> **Work item**: A single stretch of the material below is to be transcribed exactly, starting at the line with "optional sign is" and ending after the line with "is [std::out_of_range]; [what()]".

——————————

Lemma file_written_update (w : write_outcome) (f0 f : fs) (sc : table)
    (d : difficulty) (a : Z) :
  dict_keys sc = ["Easy"; "Normal"; "Hard"]%string -> file_written f0 f ->
  file_written f0 (snd (update_highscore w f sc (diff_name d) a)).
Proof.
  intros Hsc Hf. rewrite update_highscore_eq.
  destruct (improves (scores_get sc (diff_name d)) a); [|exact Hf].
  assert (Hk : dict_keys (dict_set sc (diff_name d) (Some (NInt a))) =
               ["Easy"; "Normal"; "Hard"]%string)
    by (rewrite dict_keys_set, Hsc; destruct d; reflexivity).
  destruct w as [| |n]; simpl; [| exact Hf |].
  - right; right. exists (dict_set sc (diff_name d) (Some (NInt a))). split; [exact Hk|]. left. reflexivity.
  - right; right. exists (dict_set sc (diff_name d) (Some (NInt a))). split; [exact Hk|].
    right. exists n. reflexivity.
Qed.

Lemma menu_go_file (e : env) (f0 : fs) (fuel : nat) : forall k sc f ls,
  dict_keys sc = ["Easy"; "Normal"; "Hard"]%string -> file_written f0 f ->
  match menu_go e fuel k sc f ls with
  | MenuDone _ f' _ | MenuRaise _ f' => file_written f0 f'
  | MenuOutOfFuel => True
  end.
Proof.
  induction fuel as [|fuel IH]; intros k sc f ls Hsc Hf; [exact I|].
  destruct (menu_go_step e fuel k sc f ls)
    as [[r H]|[[ex [f' [H Hf']]]|[sc' [f' [r [H [_ [_ Hsc']]]]]]]]; rewrite H.
  - exact Hf.
  - destruct Hf' as [->|[->|[d [a ->]]]].
    + exact Hf.
    + right; left; reflexivity.
    + apply file_written_update; assumption.
  - destruct Hsc' as [[d [a [-> ->]]]|[[-> ->]|[r0 [_ [Hload Hf']]]]].
    + apply IH; [|apply file_written_update; assumption].
      rewrite update_highscore_keys_inv, Hsc. destruct d; reflexivity.
    + apply IH; assumption.
    + apply IH; [exact (load_from_keys e f' sc' Hload)|].
      destruct Hf' as [->| ->]; [exact Hf|right; left; reflexivity].
Qed.

(** X18: however a session of [menu_loop] ends (returning or raising), the
    highscore file is the one it started with, no file (after a reset), or
    the text [json.dump] writes for a table keyed by the three difficulty
    names, possibly cut short when a write failed; the [OSError] of that
    failed write is swallowed, so a truncated file can be left behind. *)
Theorem session_file_shape (e : env) (fuel : nat) (f : fs) (ls : stream) :
  match menu_loop e fuel f ls with
  | MenuDone _ f' _ | MenuRaise _ f' => file_written f f'
  | MenuOutOfFuel => True
  end.
Proof.
  unfold menu_loop. destruct (load_from e f) as [sc|pe] eqn:Hload.
  - apply menu_go_file; [exact (load_from_keys e f sc Hload)|left; reflexivity].
  - left; reflexivity.
Qed.
(** * sqlsmith.cc: the run loop of the SQL fuzzer

    A shallow embedding of [main] of [src/sqlsmith.cc]: the set-up of the
    schema, the loggers and the device under test (DUT), the dry-run loop
    and the generate / execute / classify loop with its recovery path.

    The collaborators of [main] that live in other translation units
    (schema loading, the statement factory, the loggers, the DUT, the
    clock) are taken as functions over an abstract world [W]; every call
    to one of them may raise a C++ exception. [main] itself is written in
    a small state-and-exception monad that also records, in order, every
    interaction with a collaborator and every output. *)

From Stdlib Require Import ZArith Ascii Bool Lia.
From stdpp Require Import base option gmap strings list pretty.

Local Open Scope Z_scope.

(** ** Exceptions

    What [main] can observe of an exception object is which of its [catch]
    clauses and [dynamic_cast]s the object matches, and its [what()]
    text. The classes [dut::failure] and [dut::broken] are declared in
    [dut.hh], not in [sqlsmith.cc]; an exception is therefore described by
    the four class tests that [main] performs, whatever the hierarchy. *)

Record exn : Type := Exn {
  what : string;
  (** matched by [catch (const exception &e)], line 245 *)
  is_std_exception : bool;
  (** matched by [catch (runtime_error &e)], line 226 *)
  is_runtime_error : bool;
  (** matched by [catch (const dut::failure &e)], line 222 *)
  is_failure : bool;
  (** matched by [catch (const dut::broken &e)], line 237, and by
      [dynamic_cast<const dut::broken *>(&e)], line 230 *)
  is_broken : bool
}.

(** [std::invalid_argument] and [std::out_of_range] are [std::logic_error]s. *)
Definition logic_error (msg : string) : exn :=
  {| what := msg; is_std_exception := true; is_runtime_error := false;
     is_failure := false; is_broken := false |}.

(** ** [std::stol] and [std::stoi]

    Both call [strtol] in base 10: leading white space is skipped, an
    optional sign is read, then as many decimal digits as there are; what
    follows the digits is ignored. No digit at all is
    [std::invalid_argument], a value out of the range of the result type
    is [std::out_of_range]; [what()] is the name of the function. *)

Definition LONG_MAX : Z := 2 ^ 63 - 1.
Definition LONG_MIN : Z := - 2 ^ 63.
Definition INT_MAX : Z := 2 ^ 31 - 1.
Definition INT_MIN : Z := - 2 ^ 31.

Definition isspace (c : ascii) : bool :=
  let n := Z.of_N (N_of_ascii c) in
  (n =? 32) || ((9 <=? n) && (n <=? 13)).

Definition digit (c : ascii) : option Z :=
  let n := Z.of_N (N_of_ascii c) in
  if (48 <=? n) && (n <=? 57) then Some (n - 48) else None.

Fixpoint skip_space (s : string) : string :=
  match s with
  | String c s' => if isspace c then skip_space s' else s
  | EmptyString => s
  end.

(** [digits s acc]: the value of the longest prefix of decimal digits of
    [s], [acc] being the value read so far ([None]: no digit yet). *)
Fixpoint digits (s : string) (acc : option Z) : option Z :=
  match s with
  | String c s' =>
      match digit c with
      | Some d => digits s' (Some (10 * default 0 acc + d))
      | None => acc
      end
  | EmptyString => acc
  end.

——————————

> **Written reply**:
    optional sign is read, then as many decimal digits as there are; what
    follows the digits is ignored. No digit at all is
    [std::invalid_argument], a value out of the range of the result type
    is [std::out_of_range]; [what()] is the name of the function. *)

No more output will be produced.